Genia:            Yep.

Bruce:            So, we know what the hurt is. But typically that’s just a part of our life.

Genia:            Yup.

Bruce:            Not the totality of our life.

Genia:            Right.

Bruce:            So, we’re actually relegating people then to the margins.

Genia:            Yeah.

Bruce:            Continuing experience rejection in the way that they’re getting to watch life go by for others.

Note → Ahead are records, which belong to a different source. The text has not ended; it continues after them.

Lemma treeIndexR_ok w t p fuel d i :
  rep (w_objs w) p t → (length (preorder t) ≤ fuel)%nat →
  0 ≤ i → i + Z.of_nat (length (preorder t)) < 2 ^ 31 →
  dataobject_treeIndexR fuel d (root t) i w =
    Ok (match position d (preorder t) with
        | Some k => (Some (i + Z.of_nat k), i + Z.of_nat k)
        | None => (None, i + Z.of_nat (length (preorder t)) - 1)
        end, w).
Proof.
  revert p fuel i; induction t as [l ts IH] using tree_ind'; intros p fuel i H Hf Hi Hb.
  inversion H as [? ? ? o Ho _ Hc Hts]; subst. destruct fuel as [|fuel]; [simpl in Hf; lia|].
  cbn [dataobject_treeIndexR root preorder position]. destruct (decide (l = d)) as [->|Hne].
  { destruct (Z.leb_spec 0 i); [|lia]. by rewrite Z.add_0_r. }
  unfold get_obj. erewrite bind_Ok by by rewrite Ho. rewrite Hc. clear Hc H Ho.
  cbn [preorder length] in *. fold (forest ts) in *.
  enough (∀ i, 0 ≤ i → i + Z.of_nat (length (forest ts)) < 2 ^ 31 - 1 →
    child_search (λ i, int32 (i + 1)) (dataobject_treeIndexR fuel d) (map root ts) i w =
    Ok (match position d (forest ts) with
        | Some k => (Some (i + 1 + Z.of_nat k), i + 1 + Z.of_nat k)
        | None => (None, i + Z.of_nat (length (forest ts))) end, w)) as E.
  { rewrite E by lia. destruct (position d (forest ts)) as [k|]; cbn [fmap option_fmap option_map].
    - by replace (i + 1 + Z.of_nat k) with (i + Z.of_nat (S k)) by lia.
    - do 3 f_equal. lia. }
  clear i Hi Hb. apply le_S_n in Hf. induction Hts as [|t ts Ht Hts IH2]; intros i Hi Hb.
  - simpl. by rewrite Z.add_0_r.
  - apply Forall_cons in IH as [IH0 IH]. unfold forest in *. cbn [map concat] in *.
    rewrite length_app in Hf, Hb. cbn [child_search].
    erewrite bind_Ok; [|rewrite int32_small by lia; eapply IH0; [exact Ht|lia..]].
    pose proof (preorder_pos t). rewrite position_app.
    destruct (position d (preorder t)) as [k|]; [done|].
    cbv beta iota. rewrite IH2 by (done || lia).
    destruct (position d _) as [k|]; cbn [fmap option_fmap option_map]; rewrite ?length_app.
    + by replace (i + 1 + Z.of_nat (length (preorder t)) - 1 + 1 + Z.of_nat k) with
        (i + 1 + Z.of_nat (length (preorder t) + k)) by lia.
    + do 3 f_equal. lia.
Qed.

(** ** Positions in a tree

    A zipper: the path from a subtree up to the root, innermost frame first. *)
Record frame := mkFrame { fr_l : oloc; fr_left : list tree; fr_right : list tree }.
Definition plug1 (t : tree) (f : frame) : tree := Node (fr_l f) (fr_left f ++ t :: fr_right f).
Definition plug (ctx : list frame) (t : tree) : tree := foldl plug1 t ctx.
Definition parent_of (ctx : list frame) (p : option oloc) : option oloc :=
  match ctx with [] => p | f :: _ => Some (fr_l f) end.
(** The objects behind the subtree in preorder. *)
Definition behind (ctx : list frame) : list oloc := concat (map (forest ∘ fr_right) ctx).

(** The objects before it. *)
Fixpoint before (ctx : list frame) : list oloc :=
  match ctx with [] => [] | f :: ctx => before ctx ++ fr_l f :: forest (fr_left f) end.

Lemma forest_app ts1 ts2 : forest (ts1 ++ ts2) = forest ts1 ++ forest ts2.
Proof. unfold forest. by rewrite map_app, concat_app. Qed.
Lemma plug_snoc ctx f t : plug (ctx ++ [f]) t = plug1 (plug ctx t) f.
Proof. unfold plug. by rewrite foldl_app. Qed.
Lemma zipper t d : d ∈ preorder t → ∃ ctx ts, t = plug ctx (Node d ts).
Proof.
  induction t as [l ts IH] using tree_ind'. intros [->|Hd]%elem_of_cons; [by exists [], ts|].
  assert (∃ ts1 t ts2, ts = ts1 ++ t :: ts2 ∧ d ∈ preorder t) as (ts1 & t & ts2 & -> & Ht).
  { clear IH. induction ts as [|t ts IH]; simpl in Hd; [by apply not_elem_of_nil in Hd|].
    apply elem_of_app in Hd as [Hd|Hd]; [by exists [], t, ts|].
    destruct (IH Hd) as (ts1 & t' & ts2 & -> & ?). by exists (t :: ts1), t', ts2. }
  apply Forall_app in IH as [_ [IH _]%Forall_cons]. destruct (IH Ht) as (ctx & us & ->).
  exists (ctx ++ [mkFrame l ts1 ts2]), us. by rewrite plug_snoc.
Qed.
Lemma rep_plug objs ctx t p : rep objs p (plug ctx t) → rep objs (parent_of ctx p) t.
Proof.
  revert t; induction ctx as [|f ctx IH]; intros t H; [done|]. simpl in *.
  apply IH in H. inversion H as [? ? ? o _ _ _ Hts]; subst.
  by apply Forall_app in Hts as [_ [? _]%Forall_cons].
Qed.
Lemma preorder_plug_eq ctx t : preorder (plug ctx t) = before ctx ++ preorder t ++ behind ctx.
Proof.
  revert t; induction ctx as [|f ctx IH]; intros t; cbn [before].
  - unfold behind. simpl. by rewrite app_nil_r.
  - change (plug (f :: ctx) t) with (plug ctx (plug1 t f)). rewrite IH.
    unfold behind, compose, forest. cbn [plug1 preorder map concat].
    rewrite map_app, concat_app. cbn [map concat app]. by rewrite <-!app_assoc.
Qed.
Lemma preorder_plug ctx t : ∃ l, preorder (plug ctx t) = l ++ preorder t ++ behind ctx.
Proof. exists (before ctx). apply preorder_plug_eq. Qed.
Lemma plug_length ctx t : (length ctx + length (preorder t) ≤ length (preorder (plug ctx t)))%nat.
Proof.
  revert t; induction ctx as [|f ctx IH]; intros t; [done|]. simpl.
  specialize (IH (plug1 t f)). cbn [plug1 preorder length] in IH.
  rewrite map_app, concat_app, length_app in IH. simpl in IH. rewrite length_app in IH. lia.
Qed.
Lemma rep_obj objs p t : rep objs p t →
  ∃ o ts, t = Node (root t) ts ∧ objs !! root t = Some o ∧ o_parent o = p ∧ o_children o = map root ts.
Proof. inversion 1 as [? ? ts o]; subst. by exists o, ts. Qed.

Lemma superparent_ok w ctx t fuel :
  rep (w_objs w) None (plug ctx t) → (length ctx < fuel)%nat →
  superparent_loop fuel (root t) w = Ok (root (plug ctx t), w).
Proof.
  revert t fuel; induction ctx as [|f ctx IH]; intros t [|fuel] H Hf; try (simpl in Hf; lia).
  - cbn [plug foldl] in *. destruct (rep_obj _ _ _ H) as (o & ts & _ & Ho & Hp & _). cbn [superparent_loop].
    unfold get_obj. erewrite bind_Ok by by rewrite Ho. by rewrite Hp.
  - pose proof (rep_plug _ (f :: ctx) t _ H) as Ht.
    destruct (rep_obj _ _ _ Ht) as (o & ts & _ & Ho & Hp & _). cbn [superparent_loop].
    unfold get_obj. erewrite bind_Ok by by rewrite Ho. rewrite Hp. cbn [parent_of].
    apply (IH (plug1 t f)); [done|]. simpl in Hf. lia.
Qed.
Lemma treeIndex_ok w t d :
  tree_in w t → d ∈ preorder t →
  dataobject_treeIndex (Some d) w = Ok (Z.of_nat (default 0%nat (position d (preorder t))), w).
Proof.
  intros (H & N & Hb) Hd. destruct (zipper t d Hd) as (ctx & ts & ->).
  pose proof (preorder_fuel w _ _ H N) as Hfuel. pose proof (plug_length ctx (Node d ts)) as Hl.
  pose proof (preorder_pos (Node d ts)). unfold dataobject_treeIndex, dataobject_superparent.
  erewrite bind_Ok by reflexivity.
  erewrite (bind_Ok _ _ _ (root (plug ctx (Node d ts)))).
  2:{ erewrite bind_Ok by reflexivity. erewrite bind_Ok by reflexivity.
      apply (superparent_ok w ctx (Node d ts)); [done|lia]. }
  apply list_elem_of_lookup in Hd as [i Hi]. rewrite (position_NoDup _ i d N Hi).
  case_decide as Hroot.
  - assert (position d (preorder (plug ctx (Node d ts))) = Some 0%nat) as E.
    { destruct (plug ctx (Node d ts)). simpl in *. by rewrite decide_True. }
    rewrite (position_NoDup _ i d N Hi) in E. injection E as ->. done.
  - erewrite bind_Ok by reflexivity. erewrite bind_Ok by (eapply treeIndexR_ok; [done|lia|lia|lia]).
    by rewrite (position_NoDup _ i d N Hi).
Qed.

(** ** The next object in preorder *)
Definition parent_in (w : world) (d : oloc) : option oloc := w_objs w !! d ≫= o_parent.
Definition index_in (t : tree) (d : oloc) : Z := Z.of_nat (default 0%nat (position d (preorder t))).

Lemma after_ok d l1 l2 : d ∉ l1 → after d (l1 ++ d :: l2) = Some l2.
Proof.
  induction l1 as [|c l1 IH]; intros Hd; simpl; [by rewrite decide_True|].
  apply not_elem_of_cons in Hd as [? Hd]. by rewrite decide_False, IH.
Qed.
Lemma in_forest_root t ts : t ∈ ts → root t ∈ forest ts.
Proof.
  induction 1 as [t ts|t t' ts _ IH]; unfold forest; simpl; apply elem_of_app; [left; apply root_in|by right].
Qed.
Lemma plug1_NoDup ctx f t :
  NoDup (preorder (plug (f :: ctx) t)) → root t ∉ map root (fr_left f).
Proof.
  intros N. change (plug (f :: ctx) t) with (plug ctx (plug1 t f)) in N.
  destruct (preorder_plug ctx (plug1 t f)) as [l E]. rewrite E in N.
  apply NoDup_app in N as (_ & _ & (N & _ & _)%NoDup_app).
  cbn [plug1 preorder] in N. apply NoDup_cons in N as [_ N].
  fold (forest (fr_left f ++ t :: fr_right f)) in N. rewrite forest_app in N.
  apply NoDup_app in N as (_ & N & _). intros (t' & E' & Hin)%list_elem_of_fmap.
  apply (N (root t)); [rewrite E'; by apply in_forest_root|]. apply in_forest_root, list_elem_of_here.
Qed.

Lemma frame_facts objs ctx f t :
  rep objs None (plug (f :: ctx) t) → NoDup (preorder (plug (f :: ctx) t)) →
  ∃ o ot, objs !! fr_l f = Some o ∧ o_parent o = parent_of ctx None ∧
    after (root t) (o_children o) = Some (map root (fr_right f)) ∧
    objs !! root t = Some ot ∧ o_parent ot = Some (fr_l f) ∧
    Forall (rep objs (Some (fr_l f))) (fr_right f).
Proof.
  intros H N. pose proof (plug1_NoDup _ _ _ N) as Hleft.
  pose proof (rep_plug _ ctx (plug1 t f) _ H) as Hp.
  inversion Hp as [? ? ? o Ho Hpo Hc Hts]; subst.
  apply Forall_app in Hts as [_ [Ht Hts]%Forall_cons].
  destruct (rep_obj _ _ _ Ht) as (ot & ? & _ & Hot & Hpt & _).
  exists o, ot. split_and!; try done. rewrite Hc, map_app. by apply after_ok.
Qed.
Lemma next_sibling w ctx f t t2 right :
  tree_in w (plug (f :: ctx) t) → fr_right f = t2 :: right →
  (i ← dataobject_treeIndex (Some (fr_l f)); mret (Some i)) w =
    Ok (match behind (f :: ctx) with
        | [] => None
        | e :: _ => index_in (plug (f :: ctx) t) <$> parent_in w e
        end, w).
Proof.
  intros HT Er. pose proof HT as (H & N & _).
  destruct (frame_facts _ _ _ _ H N) as (_ & _ & _ & _ & _ & _ & _ & Hts).
  rewrite Er in Hts. apply Forall_cons in Hts as [Ht2 _].
  destruct (rep_obj _ _ _ Ht2) as (o2 & ts & E2 & Ho2 & Hp2 & _).
  erewrite bind_Ok.
  2:{ apply treeIndex_ok; [exact HT|]. change (plug (f :: ctx) t) with (plug ctx (plug1 t f)).
      destruct (preorder_plug ctx (plug1 t f)) as [l ->].
      apply elem_of_app. right. apply elem_of_app. left. apply list_elem_of_here. }
  unfold behind, parent_in. cbn [map concat]. unfold compose at 1, forest at 1. rewrite Er, E2.
  cbn [map concat preorder app root]. rewrite Ho2. cbn [mbind option_bind]. by rewrite Hp2.
Qed.
Lemma next_op_loop_ok w T ctx f t fuel :
  tree_in w T → T = plug (f :: ctx) t → (length ctx < fuel)%nat →
  next_op_loop fuel (fr_l f) (root t) w =
    Ok (match behind (f :: ctx) with [] => None | e :: _ => index_in T <$> parent_in w e end, w).
Proof.
  intros HT. revert f t fuel; induction ctx as [|g ctx IH]; intros f t [|fuel] E Hf;
    try (simpl in Hf; lia); pose proof HT as (H & N & _); rewrite E in H, N;
    destruct (frame_facts _ _ _ _ H N) as (o & ot & Ho & Hpo & Ha & Hot & Hpt & Hts);
    cbn [next_op_loop]; unfold get_obj; erewrite bind_Ok by (by rewrite Ho); rewrite Ha;
    (destruct (fr_right f) as [|t2 right] eqn:Er; cbn [map];
     [erewrite bind_Ok by (by rewrite Hot); rewrite Hpo, Hpt;
      unfold behind; cbn [map concat]; unfold compose at 1; rewrite Er|]).
  - reflexivity.
  - subst T. by apply next_sibling with t2 right.
  - apply (IH g (plug1 t f)); [done|simpl in Hf; lia].
  - subst T. by apply next_sibling with t2 right.
Qed.

Lemma NoDup_split_eq (l1 l2 l1' l2' : list oloc) d :
  NoDup (l1 ++ d :: l2) → l1 ++ d :: l2 = l1' ++ d :: l2' → l1 = l1' ∧ l2 = l2'.
Proof.
  revert l1'; induction l1 as [|c l1 IH]; intros [|c' l1'] N E; simplify_eq/=; [done| | |].
  - apply NoDup_cons in N as [N _]. destruct N. apply elem_of_app. right. apply list_elem_of_here.
  - apply NoDup_cons in N as [N _]. destruct N. apply elem_of_app. right. apply list_elem_of_here.
  - apply NoDup_cons in N as [_ N]. by destruct (IH l1' N) as [-> ->].
Qed.
Lemma parent_has_child w t e p :
  rep (w_objs w) None t → e ∈ preorder t → parent_in w e = Some p →
  ∃ o, w_objs w !! p = Some o ∧ e ∈ o_children o.
Proof.
  intros H He Hp. destruct (zipper t e He) as (ctx & us & ->).
  destruct (rep_obj _ _ _ (rep_plug _ ctx _ _ H)) as (oe & ? & _ & Hoe & Hpe & _).
  unfold parent_in in Hp. simpl in Hoe. rewrite Hoe in Hp. simpl in Hp. rewrite Hpe in Hp.
  destruct ctx as [|f ctx]; [done|]. injection Hp as <-.
  destruct (rep_obj _ _ _ (rep_plug _ ctx (plug1 (Node e us) f) _ H)) as (o & ts & [= <-] & Ho & _ & Hc).
  exists o. split; [done|]. rewrite Hc, map_app. apply elem_of_app. right. apply list_elem_of_here.
Qed.
(* ===== verification/Sync.v ===== *)
(** * ConnectionContext.c: receiving a synchronised object

    The other side sends operands; each is applied to the object at the current index
    of the tree that is being received.  The texts of an operand are the C strings in
    its buffers.  Decoding packets is the work of the ASN.1 runtime; the lookup of an
    application for a frame, which ApplicationManager.c does, is the parameter
    [frame_root]: the data object of the application that shows an object. *)
From S2P Require Import Prelude CStrings FieldNames Fields DataObjects.

(** The members of a [SyncRequest] that receiving uses. *)
Record SyncRequest := mkReq { sr_dobj : oloc; sr_objectIndex : Z }.
Record sync_state := mkSync { s_world : world; s_req : SyncRequest }.
Abbreviation SM := (M sync_state).

Inductive FieldNameP :=
  | fieldNameStringP (s : cstring)
  | fieldNameEnumP (e : Z).
Inductive nodeOperationP :=
  | nodeAddP (child : bool)
  | nodeGotoTreeP (index : Z)
  | nodeGotoNamedTreeP (name : cstring)
  | nodeOtherP.
Inductive syncP :=
  | syncSetP (text : cstring)
  | syncModifyP (bytes : list Z)
  | syncNodeP (op : nodeOperationP)
  | syncOtherP.
Record SyncOperandP := mkOp { op_field : FieldNameP; op_sync : syncP }.

Definition on_world {B} (m : DM B) : SM B := λ s,
  match m (s_world s) with
  | Ok (b, w) => Ok (b, mkSync w (s_req s))
  | Abort => Abort | Fault => Fault | NoFuel => NoFuel
  end.
Definition set_index (i : Z) : SM () := λ s,
  Ok ((), mkSync (s_world s) (mkReq (sr_dobj (s_req s)) i)).

Section Sync.
Variable frame_root : oloc → option oloc.

(** [dataobject_findByName]: the object itself, then what it frames or refers to, then
    its children. *)
Definition find_other (rec : oloc → DM (option oloc)) (d : oloc) (dtype : option floc) : DM (option oloc) :=
  frame ← on_fields (EMO_DOF_IS_TYPE dtype EMO_TYPE_FRAME);
  if frame : bool then
    (child ← widget_getDataObject (Some d);
     match frame_root child with Some r => rec r | None => mret None end)
  else
    (reference ← on_fields (EMO_DOF_IS_TYPE dtype EMO_TYPE_REFERENCE);
     if reference : bool then
       (child ← widget_getDataObject (Some d);
        if decide (child = d) then mret None else rec child)
     else mret None).
Fixpoint find_by_name (fuel : nat) (name : cstring) (d : oloc) : DM (option oloc) :=
  match fuel with
  | O => no_fuel
  | S fuel =>
      field ← dataobject_getEnum (Some d) (enum_value EMO_FIELD_NAME);
      found ← on_fields (isString_inline field name);
      if found : bool then mret (Some d) else
      dtype ← dataobject_getEnum (Some d) (enum_value EMO_FIELD_TYPE);
      other ← find_other (find_by_name fuel name) d dtype;
      match other with
      | Some r => mret (Some r)
      | None => o ← get_obj d; mfind (find_by_name fuel name) (o_children o)
      end
  end.
Definition dataobject_findByName (d : option oloc) (name : option cstring) : DM (option oloc) :=
  d ← emo_nonnull d; name ← emo_nonnull name; w ← get; find_by_name (walk_fuel w) name d.

Definition set_field_of (d : oloc) (name : FieldNameP) (dof : floc) : DM () :=
  match name with
  | fieldNameStringP s => dataobject_setValue (Some d) (Some s) (Some dof)
  | fieldNameEnumP e => if e =? -1 then dataobject_setValue (Some d) None (Some dof)
                        else dataobject_setEnum (Some d) e (Some dof)
  end.
(** The bytes are appended, whatever offset the operand gives. *)
Definition modify_field (d : oloc) (name : FieldNameP) (bytes : list Z) : DM () :=
  let size := int32 (Z.of_nat (length bytes)) in
  dof ← (match name with
         | fieldNameStringP s => dataobject_getValue (Some d) (Some s)
         | fieldNameEnumP e => dataobject_getEnum (Some d) e
         end);
  match dof with
  | None =>
      data ← on_fields (copy_data bytes size);
      dof ← on_fields (dataobjectfield_data (Some data) size);
      set_field_of d name dof
  | Some f =>
      c ← on_fields (get_field f);
      match f_value c with
      | DOF_DATA old sz =>
          emo_assert (bool_decide (0 < int32 (sz + size)));;
          on_fields (set_field f (mkField (DOF_DATA (take (Z.to_nat sz) old ++ bytes) (int32 (sz + size))) (f_flags c)))
      | _ => mret ()
      end
  end.

Definition node_operation (sobj : oloc) (op : nodeOperationP) : SM () :=
  match op with
  | nodeAddP true =>
      cobj ← on_world dataobject_new;
      on_world (dataobject_pack (Some sobj) (Some cobj));;
      i ← on_world (dataobject_treeIndex (Some cobj));
      set_index i
  | nodeAddP false => mret ()
  | nodeGotoTreeP i =>
      set_index i;;
      s ← get; _ ← on_world (dataobject_getTree (Some (sr_dobj (s_req s))) i);
      mret ()
  | nodeGotoNamedTreeP name =>
      s ← get;
      found ← on_world (dataobject_findByName (Some (sr_dobj (s_req s))) (Some name));
      match found with
      | None => mret ()
      | Some d => i ← on_world (dataobject_treeIndex (Some d)); set_index i
      end
  | nodeOtherP => mret ()
  end.
Definition connectionContext_processSyncOperand (sobj : option oloc) (op : SyncOperandP) : SM () :=
  sobj ← emo_nonnull sobj;
  match op_sync op with
  | syncSetP text =>
      dof ← on_world (on_fields (dataobjectfield_string (Some (SHeap text))));
      on_world (set_field_of sobj (op_field op) dof)
  | syncModifyP bytes => on_world (modify_field sobj (op_field op) bytes)
  | syncNodeP n => node_operation sobj n
  | syncOtherP => mret ()
  end.

(** Every operand goes to the object at the index the one before left. *)
Definition process_operand (op : SyncOperandP) : SM () :=
  s ← get;
  sobj ← on_world (dataobject_getTree (Some (sr_dobj (s_req s))) (sr_objectIndex (s_req s)));
  connectionContext_processSyncOperand sobj op.
Definition connectionContext_processBlockSyncList (sobj : option oloc) (ops : list SyncOperandP) : SM () :=
  _ ← emo_nonnull sobj; mfor process_operand ops.
(** The part of [connectionContext_processSync] for a request that was found. *)
Definition connectionContext_processSync (ops : list SyncOperandP) : SM () :=
  s ← get;
  sobj ← on_world (dataobject_getTree (Some (sr_dobj (s_req s))) (sr_objectIndex (s_req s)));
  match sobj with
  | None => mret ()
  | Some d => connectionContext_processBlockSyncList (Some d) ops
  end.
End Sync.

(** The operands the protocol makes (Protocol.c). *)
Definition protocol_goToTree (i : Z) : SyncOperandP := mkOp (fieldNameStringP []) (syncNodeP (nodeGotoTreeP i)).
Definition protocol_addChild : SyncOperandP := mkOp (fieldNameStringP []) (syncNodeP (nodeAddP true)).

Genia:            Right. Yeah. And that’s, that’s partially what I mean about the parents having a troublesome, or families having a troublesome question about how lovable their child is, is that it’s born out by the deep devaluation and profound rejection that people with disabilities experience in community. But, so I’m in no way implying the parents don’t love their kids or that they, you know, that’s not what I mean. But it is sort of an interesting twist that you can either marginalize someone as a pretty profound act of rejection from the heart of community in order to prevent somebody from experiencing rejection …

Bruce:            Yes. That’s right.

Genia:            … in the community. Yeah.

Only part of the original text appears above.